We noticed a few patterns which instill confidence that the bears’ reign is coming to an end. While there are no shocks in the top 10 (Bitcoin Cash and IOTA grew by seven percent, with the rest of the assets increasing two to four percent), events are unfolding more swiftly beyond the pinnacle.

Some positions are showing growth from 20 to 30 percent, that is, earlier they already reached their bottom and now investors are actively growing long positions.

We will just mention the coins, leaving the pleasure of tracking the individual price dynamics to the readers: TRON, Populous, Dragonchain, FunFair.

BTC/USD

On the Bitcoin chart, we placed three resistance lines every one of which has been overcome. In between the first and the second break the bears orchestrated a week-long local correction, only two days passed between the second and the third attempt to reverse the trend. Now the price is at the fair level for the period since the beginning of November, which is an excellent starting point for further growth.

Picture 1

At the moment, we see two target zones- the first in the range of $11,800-$12,150, which coincides with the previous local maximum and the mirror support-resistance level; the second in the $13,000-$13,350 range, which coincides with the 1.618 Fibonacci retracement. More accurate data will be available as the situation develops.

The price movement is facing a slight resistance at the upper boundary of the ascending channel, indicated by a thick red line. However, it will also be broken, as soon as there are good purchasing volumes.

We do not want to consider the negative scenario, but if the bears will send their last greetings, a test of $10,000 is possible.

BCH/USD

On Thursday, Bitcoin Cash showed good growth, and we know the reason. The time has come to convince investors that there’s still some life in the asset, until now, BCH gave little occasion for joy to holders of long positions.

The current price of the asset is $1,280 and is near fair price for the period of four months. The chart shows the formation of a “bullish flag,” if activated, the target level will be $1,400.

Picture 2

After reaching the first target, we expect the price to fall back to the lower boundary of the ascending channel, which will form a different figure- the “bullish triangle” with a possible exit under $1,550.

Our marking shows a third target coinciding with the 1.618 Fibonacci extension- $1,680, but it’s doubtful that it can be reached soon.

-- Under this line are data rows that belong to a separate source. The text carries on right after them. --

Lemma frontier_approx : jt_approx (table newFrontierInstructionSet run) (table newFrontierInstructionSet run').
Proof.
  apply fold_approx. unfold frontier_rows. do 8 (apply Forall2_app; [apply rows_refl|]). unfold frontier_system.
  do 5 (apply same_row; [reflexivity|]). apply same_row; [apply opCreate_approx|]. apply same_row; [apply opCall_approx|]. apply same_row; [apply opCallCode_approx|]. apply rows_refl.
Qed.
Ltac table_approx := repeat match goal with
  | |- jt_approx (set_op DELEGATECALL _ _) _ => apply set_approx; [apply entry_approx, opDelegateCall_approx|]
  | |- jt_approx (set_op STATICCALL _ _) _ => apply set_approx; [apply entry_approx, opStaticCall_approx|]
  | |- jt_approx (set_op CREATE2 _ _) _ => apply set_approx; [apply entry_approx, opCreate2_approx|]
  | |- jt_approx (set_op _ _ _) _ => apply set_approx; [apply op_approx_refl|]
  | |- jt_approx (reprice _ _ _) _ => apply reprice_approx
  | |- jt_approx (remeter _ _ _) _ => apply remeter_approx
  | |- jt_approx (access _ _ _ _) _ => apply access_approx
  end.
Lemma homestead_approx : jt_approx (table newHomesteadInstructionSet run) (table newHomesteadInstructionSet run').
Proof. unfold newHomesteadInstructionSet. table_approx. apply frontier_approx. Qed.
Lemma tangerine_approx : jt_approx (table newTangerineWhistleInstructionSet run) (table newTangerineWhistleInstructionSet run').
Proof. unfold newTangerineWhistleInstructionSet. table_approx. apply homestead_approx. Qed.
Lemma spurious_approx : jt_approx (table newSpuriousDragonInstructionSet run) (table newSpuriousDragonInstructionSet run').
Proof. unfold newSpuriousDragonInstructionSet. table_approx. apply tangerine_approx. Qed.
Lemma byzantium_approx : jt_approx (table newByzantiumInstructionSet run) (table newByzantiumInstructionSet run').
Proof. unfold newByzantiumInstructionSet. table_approx. apply spurious_approx. Qed.
Lemma constantinople_approx : jt_approx (table newConstantinopleInstructionSet run) (table newConstantinopleInstructionSet run').
Proof. unfold newConstantinopleInstructionSet. table_approx. apply byzantium_approx. Qed.
Lemma istanbul_approx : jt_approx (table newIstanbulInstructionSet run) (table newIstanbulInstructionSet run').
Proof. unfold newIstanbulInstructionSet, enable2200, enable1884, enable1344. table_approx. apply constantinople_approx. Qed.
Lemma berlin_approx : jt_approx (table newBerlinInstructionSet run) (table newBerlinInstructionSet run').
Proof. unfold newBerlinInstructionSet, enable2929. table_approx. apply istanbul_approx. Qed.
Lemma london_approx : jt_approx (table newLondonInstructionSet run) (table newLondonInstructionSet run').
Proof. unfold newLondonInstructionSet, enable3198, enable3529. table_approx. apply berlin_approx. Qed.
Lemma merge_approx : jt_approx (table newMergeInstructionSet run) (table newMergeInstructionSet run').
Proof. unfold newMergeInstructionSet. table_approx. apply london_approx. Qed.
Lemma shanghai_approx : jt_approx (table newShanghaiInstructionSet run) (table newShanghaiInstructionSet run').
Proof. unfold newShanghaiInstructionSet, enable3860, enable3855. table_approx. apply merge_approx. Qed.
(** X14: when every record lacks a value in at least one selected column,
    the working subset is empty and [anomaly] answers with no anomaly,
    without calling either detector. *)
Theorem anomaly_without_complete_rows :
  forall env req sel,
    select_columns (_coerce_dataframe env (anomaly_data req))
      (py_or (numeric_columns req)
             (select_dtypes is_numeric (_coerce_dataframe env (anomaly_data req))))
    = Ok sel ->
    (forall i, (i < List.length (anomaly_data req))%nat ->
               exists kc, In kc sel /\ nth i (isna (snd kc)) true = true) ->
    anomaly env req = Ok []
    /\ index (dropna {| index := index (_coerce_dataframe env (anomaly_data req));
                        columns := sel |}) = [].
Proof.
  intros env req sel Hsel Hgap.
  set (df := _coerce_dataframe env (anomaly_data req)) in *.
  assert (Hidx : index (dropna {| index := index df; columns := sel |}) = []).
  { simpl. apply no_member_nil. intros i Hi.
    apply mask_select_seq in Hi. destruct Hi as [Hrange Hkeep].
    rewrite Nat.sub_0_r in Hkeep.
    destruct (Hgap i) as (kc & Hin & Hna); [lia|].
    rewrite (complete_rows_present sel _ i Hkeep kc Hin) in Hna. discriminate Hna. }
  split; [|exact Hidx].
  unfold anomaly. fold df.
  destruct (empty df); [reflexivity|].
  rewrite Hsel. destruct (py_or _ _); [reflexivity|]. unfold bind.
  unfold empty at 1. rewrite Hidx. reflexivity.
Qed.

Bitcoin Cash still lacks fundamental reasons for growth, so everything that will happen with the price in the near future will be the result of either the market’s general momentum or the manipulations of big players. Again, we recommend that readers remain extremely cautious when trading this unpredictable asset.

XMR/USD

In 2018, the cryptocurrency community is experiencing a real wave of hard forks. Now Monero too is getting some attention from developers who are planning to present a new project on March 14, MoneroV.

Let’s dot the I’s: the asset is attractive in itself, due to its speed and anonymity, but the upcoming event is what catalyzed the rapid growth.

Picture 3

In 24 hours, XMR grew by 15 percent, reached the price of $325 and almost broke into the top 10. At the moment the price coincides with fair value, so it's not worth worrying about a sudden collapse of the rate. On the contrary, if buyer initiative continues, the next targets are $340 and $355.

In case of a negative scenario, a correction is possible down to $300 and further toward the lower boundary of the ascending channel, but there are no causes for this, as of yet.